A Labour government would seek an agri-food agreement to improve the flow of food, and help our exporters.

We would seek regulatory equivalence for financial services…

… and strengthen mutual recognition of professional qualifications…

… because we need to give our world-leading financial and professional service businesses the ability to grow further.

We would also aim to maintain Britain’s data adequacy status.

So that our data protection rules would continue to be deemed equivalent to those in the EU.

This would make UK digital services companies more competitive. And more successful.

We would negotiate an improved long-term deal for UK hauliers to ease the supply chain problems that are holding us back.

We would secure association to the Horizon funding programme, so we restore our leading role in scientific collaboration.

And restore visa-free touring for musicians…

…so our cultural impact on the world can continue to be oversized.

These steps are common sense.

In the national interest.

That make it easier for us to do business with the world’s largest single trading bloc on our shores.

Deepening security cooperation with the EU

And it’s not only our economic relationship that must be improved…

…the next Labour government will prioritize working more closely with – not within – the EU on foreign, security and defence.

We’re proud in Labour that Britain is NATO’s leading European nation.

Britain’s never been signed up to the French-led concept of ‘strategic autonomy’ or backed a European Army.

NATO is Europe’s defence alliance.

Euro-Atlantic security will remain anchored in NATO, and our commitment to the alliance is unshakeable.

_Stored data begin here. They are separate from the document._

(** When every entry parses, the loop finds a match exactly when some
    entry matches. *)
Lemma first_match_existsb (u : URL) (entries : list string) :
  forallb parses entries = true ->
  first_match u entries = Ok (existsb (matches u) entries).
Proof.
  induction entries as [| entry rest IH]; cbn; [done |].
  unfold parses, matches. intros [Hentry Hrest]%andb_true_iff.
  destruct (URL_new entry) as [entryUrl | e]; [| discriminate].
  destruct (domainAndPathSame u entryUrl); [done | by apply IH].
Qed.

(** The loop stops at an entry that matches as soon as the entries before
    it parse, whatever comes after it. *)
Lemma first_match_at (u : URL) (before : list string) (entry : string)
    (after : list string) :
  forallb parses before = true ->
  matches u entry = true ->
  first_match u (before ++ entry :: after)%list = Ok true.
Proof.
  intros Hbefore Hentry.
  induction before as [| b before IH]; cbn.
  - unfold matches in Hentry.
    destruct (URL_new entry) as [entryUrl | e]; [| discriminate].
    by rewrite Hentry.
  - cbn in Hbefore. apply andb_true_iff in Hbefore as [Hb Hrest].
    unfold parses in Hb. destruct (URL_new b) as [bUrl | e]; [| discriminate].
    destruct (domainAndPathSame u bUrl); [done | by apply IH].
Qed.

Lemma will_navigate_parsed (ev : nat) (url : string) (u : URL) (w : World) :
  URL_new url = Ok u ->
  will_navigate ev url w = will_navigate_from ev url u ALWAYS_OPEN_IN_APP w.
Proof. intros Hu. unfold will_navigate, bind, lift. by rewrite Hu. Qed.

Lemma new_window_parsed (ev : nat) (url : string) (u : URL) (options : Options)
    (w : World) :
  URL_new url = Ok u ->
  new_window ev url options w = new_window_from ev url u options DONT_OPEN_IN_BROWSER w.
Proof. intros Hu. unfold new_window, bind, lift. by rewrite Hu. Qed.

(** C3. On [will-navigate] for a URL that parses: when some entry of the
    Always-Open-In-App list matches the host and path, the entries before
    it being URLs, the listener does nothing (the default navigation is
    not suppressed, no browser is opened); when the entries are URLs and
    none matches, the default navigation is suppressed once and the URL is
    handed to the external browser, once, exactly when its scheme is http
    or https. *)
Theorem will_navigate_policy (ev : nat) (url : string) (u : URL) (w : World) :
  URL_new url = Ok u ->
  (forall (before : list string) (entry : string) (after : list string),
      ALWAYS_OPEN_IN_APP = (before ++ entry :: after)%list ->
      forallb parses before = true ->
      matches u entry = true ->
      will_navigate ev url w = (Ok tt, w))
  /\ (forallb parses ALWAYS_OPEN_IN_APP = true ->
      existsb (matches u) ALWAYS_OPEN_IN_APP = false ->
      exists es,
        will_navigate ev url w = (Ok tt, record es w)
        /\ prevented ev es = 1
        /\ (protocol u = "http:" \/ protocol u = "https:" -> opened es = [url])
        /\ (protocol u <> "http:" /\ protocol u <> "https:" -> opened es = [])).
Proof.
  intros Hu.
  rewrite (will_navigate_parsed _ _ _ _ Hu), will_navigate_from_first_match.
  split.
  - intros before entry after -> Hbefore Hentry.
    by rewrite (first_match_at _ _ _ _ Hbefore Hentry).
  - intros Hparse Hnone. rewrite (first_match_existsb _ _ Hparse), Hnone.
    rewrite (openInBrowser_Ok _ _ _ _ Hu). eexists. split; [done |].
    rewrite <- has_http_scheme_true, <- has_http_scheme_false.
    destruct (has_http_scheme u);
      cbn [app opened flat_map prevented List.filter length];
      rewrite Nat.eqb_refl; cbn [length].
    + split; [reflexivity |]. split; [reflexivity | discriminate].
    + split; [reflexivity |]. split; [discriminate | reflexivity].
Qed.

(** C6. On [new-window] for a URL that parses: when some entry of the
    Dont-Open-In-Browser list matches the host and path, the entries
    before it being URLs, the options become [x + 50], [y + 50],
    [width * 0.9] and [height * 0.9] in the arithmetic of JavaScript
    numbers, the external browser is not called and the default action is
    not suppressed.  The factor is written [0x1.ccccccccccccdp-1]: the
    binary64 number that the literal 0.9 denotes, which is 9 divided by 10
    rounded to nearest. *)
Theorem new_window_listed (ev : nat) (url : string) (u : URL) (options : Options)
    (w : World) (before : list string) (entry : string) (after : list string) :
  URL_new url = Ok u ->
  DONT_OPEN_IN_BROWSER = (before ++ entry :: after)%list ->
  forallb parses before = true ->
  matches u entry = true ->
  exists options' es,
    new_window ev url options w = (Ok options', record es w)
    /\ x options' = PrimFloat.add (x options) 50
    /\ y options' = PrimFloat.add (y options) 50
    /\ width options' = PrimFloat.mul (width options) 0x1.ccccccccccccdp-1
    /\ height options' = PrimFloat.mul (height options) 0x1.ccccccccccccdp-1
    /\ 0x1.ccccccccccccdp-1%float = PrimFloat.div 9 10
    /\ opened es = []
    /\ prevented ev es = 0.
Proof.
  intros Hu Hlist Hbefore Hentry.
  rewrite (new_window_parsed _ _ _ _ _ Hu), new_window_from_first_match, Hlist,
    (first_match_at _ _ _ _ Hbefore Hentry).
  eexists _, _. split; [reflexivity |]. repeat split; reflexivity.
Qed.

Lemma replaceInternalCalypsoUrl_internal (u : URL) (w : World) :
  hostname u = server_host ->
  replaceInternalCalypsoUrl u w =
  (Ok (URL_set_port (URL_set_hostname u wordpress_host) ""),
   record [ log_info "Replacing internal url with public url" ] w).
Proof.
  intros Hhost. unfold replaceInternalCalypsoUrl.
  by rewrite (proj2 (String.eqb_eq _ _) Hhost).
Qed.

Lemma replaceInternalCalypsoUrl_other (u : URL) (w : World) :
  hostname u <> server_host -> replaceInternalCalypsoUrl u w = (Ok u, w).
Proof.
  intros Hhost. unfold replaceInternalCalypsoUrl.
  by rewrite (proj2 (String.eqb_neq _ _) Hhost).
Qed.

(** C7. On [new-window] for a URL that parses and that no entry of the
    Dont-Open-In-Browser list matches: when the host name is the internal
    server host, [replaceInternalCalypsoUrl] sets the host name to the
    public host and the port to the empty string, and the listener formats
    the rewritten URL and passes it to [openInBrowser]; when the host name
    differs, [replaceInternalCalypsoUrl] returns the URL unchanged, and it
    is formatted and passed to [openInBrowser] as it is. *)
Theorem new_window_not_listed (ev : nat) (url : string) (u : URL)
    (options : Options) (w : World) :
  URL_new url = Ok u ->
  forallb parses DONT_OPEN_IN_BROWSER = true ->
  existsb (matches u) DONT_OPEN_IN_BROWSER = false ->
  (hostname u = server_host ->
   let rewritten := URL_set_port (URL_set_hostname u wordpress_host) "" in
   let w' := record [ log_info "Replacing internal url with public url" ] w in
   replaceInternalCalypsoUrl u w = (Ok rewritten, w')
   /\ new_window ev url options w =
      (openInBrowser ev (format rewritten) ;;; ret options) w')
  /\ (hostname u <> server_host ->
      replaceInternalCalypsoUrl u w = (Ok u, w)
      /\ new_window ev url options w =
         (openInBrowser ev (format u) ;;; ret options) w).
Proof.
  intros Hu Hparse Hlisted.
  rewrite (new_window_parsed _ _ _ _ _ Hu), new_window_from_first_match,
    (first_match_existsb _ _ Hparse), Hlisted.
  cbn [new_window_from]. split; intros Hhost.
  - cbn zeta. rewrite (replaceInternalCalypsoUrl_internal _ w Hhost).
    split; [done |]. unfold bind at 1.
    by rewrite (replaceInternalCalypsoUrl_internal _ w Hhost).
  - rewrite (replaceInternalCalypsoUrl_other _ w Hhost).
    split; [done |]. unfold bind at 1.
    by rewrite (replaceInternalCalypsoUrl_other _ w Hhost).
Qed.

(** ** The authorization prompt *)




(** C8, as the code has it.  For a signal with [isAdmin] false the dialog
    offers the two buttons Proceed in Browser and Cancel.  When the user
    selects the first and the editor URL parses with scheme http or https,
    the external browser is called with the editor URL as it came, then
    the window is sent to My Sites and the last location is saved as
    [/stats/day/] followed by the host name of the origin. *)
Theorem non_admin_proceeds_in_browser (ev : nat) (info : Info) (po eu : URL)
    (w : World) :
  isAdmin info = false ->
  URL_new (origin info) = Ok po ->
  URL_new (editorUrl info) = Ok eu ->
  protocol eu = "http:" \/ protocol eu = "https:" ->
  mb_buttons (prompt info po) = [ "Proceed in Browser"; "Cancel" ]
  /\ cannot_open_editor ev info (Ok 0) w =
     (Ok tt,
      record [ log_info "Cannot open editor for site: ";
               dialog_showMessageBox (prompt info po);
               log_info "User selected 'Proceed in Browser'...";
               log_info ("Using system default handler for URL: " +:+ editorUrl info);
               shell_openExternal (editorUrl info);
               event_preventDefault ev;
               showMySites;
               Settings_saveSetting LAST_LOCATION ("/stats/day/" +:+ hostname po) ] w).
Proof.
  intros Hadmin Hpo Heu Hp. split.
  { unfold prompt, buttons. cbn [mb_buttons]. by rewrite Hadmin. }
  unfold cannot_open_editor, promptWpAdminAuth, try_catch, promptWpAdminAuth_try.
  unfold showMessageBox, proceedInBrowser.
  unfold bind, lift, perform, ret.
  rewrite Hpo, Hadmin. cbn [negb andb].
  rewrite (openInBrowser_Ok _ _ _ _ Heu).
  apply has_http_scheme_true in Hp. rewrite Hp.
  by rewrite !record_record.
Qed.


(** The listener of [request-site-response] does not touch the listener
    table: it stays registered after it has run. *)
Lemma request_site_response_keeps_listeners (info : Info) (w : World) :
  ipc_events (snd (request_site_response info w)) = ipc_events w.
Proof.
  unfold request_site_response, extractRelativeEditorUrl.
  unfold bind, lift, perform, ret. cbn [record ipc_events snd].
  destruct (URL_new (editorUrl info)) as [parsed | e]; [| done].
  destruct (URL_searchParams_get parsed "redirect_to") as [redirect |]; [| done].
  destruct (negb (String.eqb redirect "")); [| done].
  by destruct (URL_new redirect).
Qed.

(** The listener of [enable-site-option-response] removes every listener
    of its channel. *)
Lemma enable_site_option_response_removes (info : Info) (status : string)
    (w : World) :
  listeners "enable-site-option-response"
            (snd (enable_site_option_response info status w)) = [].
Proof.
  unfold enable_site_option_response, listeners.
  unfold bind, ipc_removeAllListeners, ipc_on, perform.
  destruct (String.eqb status "success"); cbn [snd record ipc_events].
  - rewrite lookup_insert_ne by done. by rewrite lookup_delete_eq.
  - by rewrite lookup_delete_eq.
Qed.

End Properties.

(** * Further properties *)

Section FurtherProperties.

Context `{UrlModule} `{Config}.

(** ** Footprints: a small logic of the calls a computation adds *)

Lemma calls_only_ret {A} (ok : Effect -> Prop) (a : A) : calls_only ok (ret a).
Proof. intros w. exists []. cbn. by rewrite app_nil_r. Qed.

Lemma calls_only_lift {A} (ok : Effect -> Prop) (r : Result A) :
  calls_only ok (lift r).
Proof. intros w. exists []. cbn. by rewrite app_nil_r. Qed.

Lemma calls_only_perform (ok : Effect -> Prop) (e : Effect) :
  ok e -> calls_only ok (perform e).
Proof. intros He w. exists [e]. cbn. split; [done | by constructor]. Qed.

Lemma calls_only_ipc_on (ok : Effect -> Prop) (c : string) (l : Listener) :
  calls_only ok (ipc_on c l).
Proof. intros w. exists []. cbn. by rewrite app_nil_r. Qed.

Lemma calls_only_ipc_removeAllListeners (ok : Effect -> Prop) (c : string) :
  calls_only ok (ipc_removeAllListeners c).
Proof. intros w. exists []. cbn. by rewrite app_nil_r. Qed.

Lemma calls_only_bind {A B} (ok : Effect -> Prop) (m : M A) (k : A -> M B) :
  calls_only ok m -> (forall a, calls_only ok (k a)) -> calls_only ok (bind m k).
Proof.
  intros Hm Hk w. unfold bind.
  destruct (Hm w) as (es1 & H1 & F1).
  destruct (m w) as [[a | e] w1]; cbn in H1.
  - destruct (Hk a w1) as (es2 & H2 & F2).
    exists (es1 ++ es2)%list. rewrite H2, H1, app_assoc.
    split; [done | by apply Forall_app].
  - by exists es1.
Qed.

But we can complement those NATO bonds…

…with a new UK-EU security pact.

So we can stand firm in defence of democracy…

…to deter Putin’s imperialist urges.

We need to tackle new threats in cyber and information warfare, and cooperate on new frontiers like AI and autonomous technologies, just as the AUKUS pact intends to.

We can work together more closely on sanctions to maximize their effects…

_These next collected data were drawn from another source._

(** X2.  Phases depend on time differences only: adding one constant to
    every (finite) time and to the epoch -- or to every time when the epoch
    defaults to the minimum -- gives the same result, for every period and
    derivative. *)
Theorem phase_fold_translation (time : list R)
    (period period_derivative : scalar) (reference_epoch : option R) (s : R) :
  timeseries.phase_fold (map (fun t => Fin (t + s)) time) period
    period_derivative (option_map (fun e => Fin (e + s)) reference_epoch)
  = timeseries.phase_fold (map Fin time) period period_derivative
      (option_map Fin reference_epoch).
Proof.
  assert (Hsome : forall e : R,
    timeseries.phase_fold (map (fun t => Fin (t + s)) time) period
      period_derivative (Some (Fin (e + s)))
    = timeseries.phase_fold (map Fin time) period period_derivative
        (Some (Fin e))).
  { intros e. unfold timeseries.phase_fold. cbn [bind].
    destruct (scalar_truediv _ period) as [x | c]; cbn [bind]; [reflexivity |].
    f_equal. rewrite !map_map. apply map_ext. intros t.
    assert (Hdt : fsub (Fin (t + s)) (Fin (e + s)) = fsub (Fin t) (Fin e)).
    { simpl. f_equal. lra. }
    now rewrite Hdt. }
  destruct reference_epoch as [e |]; [apply Hsome |].
  destruct time as [| t ts]; [reflexivity |].
  cbn [option_map map]. rewrite !phase_fold_default_epoch.
  replace (map (fun t0 => Fin (t0 + s)) ts)
    with (map Fin (map (fun u => u + s)%R ts)) by now rewrite map_map.
  rewrite !fold_fminimum_Fin, fold_Rmin_shift.
  rewrite map_map. apply (Hsome (fold_left Rmin ts t)).
Qed.



(** ** A [nan] time stamp *)

Section NanTime.
Import timeseries.

Lemma fold_fminimum_from_nan (l : list float) : fold_left fminimum l NaN = NaN.
Proof. induction l as [| y l IH]; [reflexivity | exact IH]. Qed.

Lemma fminimum_nan_r (x : float) : fminimum x NaN = NaN.
Proof. now destruct x. Qed.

…bear down on the dirty money that sustains kleptocrats and the tax evasion that denies funds to our public services…

Tackle cross border threats like organised crime and human trafficking.

Ensure deep and effective police, crime and terror cooperation to keep people safe.

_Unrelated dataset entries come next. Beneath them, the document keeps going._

Lemma best_match_tiers_witness :
  let r := Legacy.best_match no_case keep_name (fixed_ratio 0.9) 0.8 "Clerk" "P01"
             ["Senior Clerk"; "P01 Officer"] in
  (has_exact no_case "Clerk" ["Senior Clerk"; "P01 Officer"] →
     Legacy.match_type r = Legacy.Exact ∧ Legacy.confidence r = 1%float ∧
     Legacy.matched r = true ∧
     Legacy.interview_position r ∈ ["Senior Clerk"; "P01 Officer"] ∧
     exact_for no_case "Clerk" (Legacy.interview_position r)) ∧
  (¬ has_exact no_case "Clerk" ["Senior Clerk"; "P01 Officer"] →
   has_code "P01" ["Senior Clerk"; "P01 Officer"] →
     Legacy.match_type r = Legacy.Code ∧ Legacy.confidence r = 0.95%float ∧
     Legacy.matched r = true ∧
     Legacy.interview_position r ∈ ["Senior Clerk"; "P01 Officer"] ∧
     PyStr.contains "P01" (Legacy.interview_position r) = true) ∧
  (¬ has_exact no_case "Clerk" ["Senior Clerk"; "P01 Officer"] →
   ¬ has_code "P01" ["Senior Clerk"; "P01 Officer"] →
     (Legacy.match_type r = Legacy.Fuzzy ∧ Legacy.matched r = true ∧
      Legacy.interview_position r ∈ ["Senior Clerk"; "P01 Officer"] ∧
      PrimFloat.leb 0.8 (Legacy.confidence r) = true) ∨
     (Legacy.match_type r = Legacy.NoKind ∧ Legacy.matched r = false ∧
      Legacy.confidence r = 0%float ∧ Legacy.interview_position r = "")) ∧
  (Legacy.match_type r = Legacy.Code →
     ¬ has_exact no_case "Clerk" ["Senior Clerk"; "P01 Officer"] ∧
     has_code "P01" ["Senior Clerk"; "P01 Officer"]) ∧
  (Legacy.match_type r = Legacy.Fuzzy →
     ¬ has_exact no_case "Clerk" ["Senior Clerk"; "P01 Officer"] ∧
     ¬ has_code "P01" ["Senior Clerk"; "P01 Officer"] ∧
     PrimFloat.leb 0.8 (Legacy.confidence r) = true).
Proof.
  apply (best_match_tiers no_case keep_name (fixed_ratio 0.9) 0.8%float "Clerk" "P01"
           ["Senior Clerk"; "P01 Officer"]).
  intros [H|[H|H%elem_of_nil]%elem_of_cons]%elem_of_cons; [discriminate H|discriminate H|done].
Defined.

(** the code wins over a fuzzy candidate of ratio 0.9 >= 0.8 *)
Example code_beats_fuzzy :
  let r := Legacy.best_match no_case keep_name (fixed_ratio 0.9) 0.8 "Clerk" "P01"
             ["Senior Clerk"; "P01 Officer"] in
  (Legacy.match_type r, Legacy.interview_position r, Legacy.confidence r)
  = (Legacy.Code, "P01 Officer", 0.95%float).
Proof. reflexivity. Qed.

(** without a code the same candidates give the first fuzzy candidate *)
Example fuzzy_without_code :
  let r := Legacy.best_match no_case keep_name (fixed_ratio 0.9) 0.8 "Clerk" ""
             ["Senior Clerk"; "P01 Officer"] in
  (Legacy.match_type r, Legacy.interview_position r, Legacy.confidence r)
  = (Legacy.Fuzzy, "Senior Clerk", 0.9%float).
Proof. reflexivity. Qed.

And negotiate a replacement for the Dublin agreement.

We must also work together to tackle the drivers of the global refugee crisis.

And in the fight against global heating…

…we can cooperate to accelerate climate action…

…improve energy security…

…and end dependency on dirty fossil fuels.There are different models for how a security relationship could work.

What matters most is how we can improve the security of the British public.

Conclusion 

It is now more important than ever to have a good and constructive relationship with our European partners.

In a cost of living crisis and while war continues to rage on our continent…

…the last thing the British public needs is a government issuing a Charter of Lawlessness to pick fights with our closest allies.

It is in the national interest to build on the government’s poorly negotiated deal to leave the EU…

…so that we can do more business with Europe while outside the Single Market…

…solve the problems created by Boris Johnson’s protocol…

…and make our whole continent safer with a UK-EU security pact.

This is not just about foreign policy as traditionally conceived.

It is also about how politics outside of our islands affects us domestically.

To be secure and prosperous, we must tackle global corruption and illicit finance.

Work to build a fairer global trading system.

And stand united in defence democracy, human rights and the rule of law.

Values the UK and the EU both share.

A Labour government will end the era of acrimony with the EU…

…and start a new constructive relationship with our neighbours based on security, prosperity and respect.

So that Britain can once again be a reliable force for good in the world.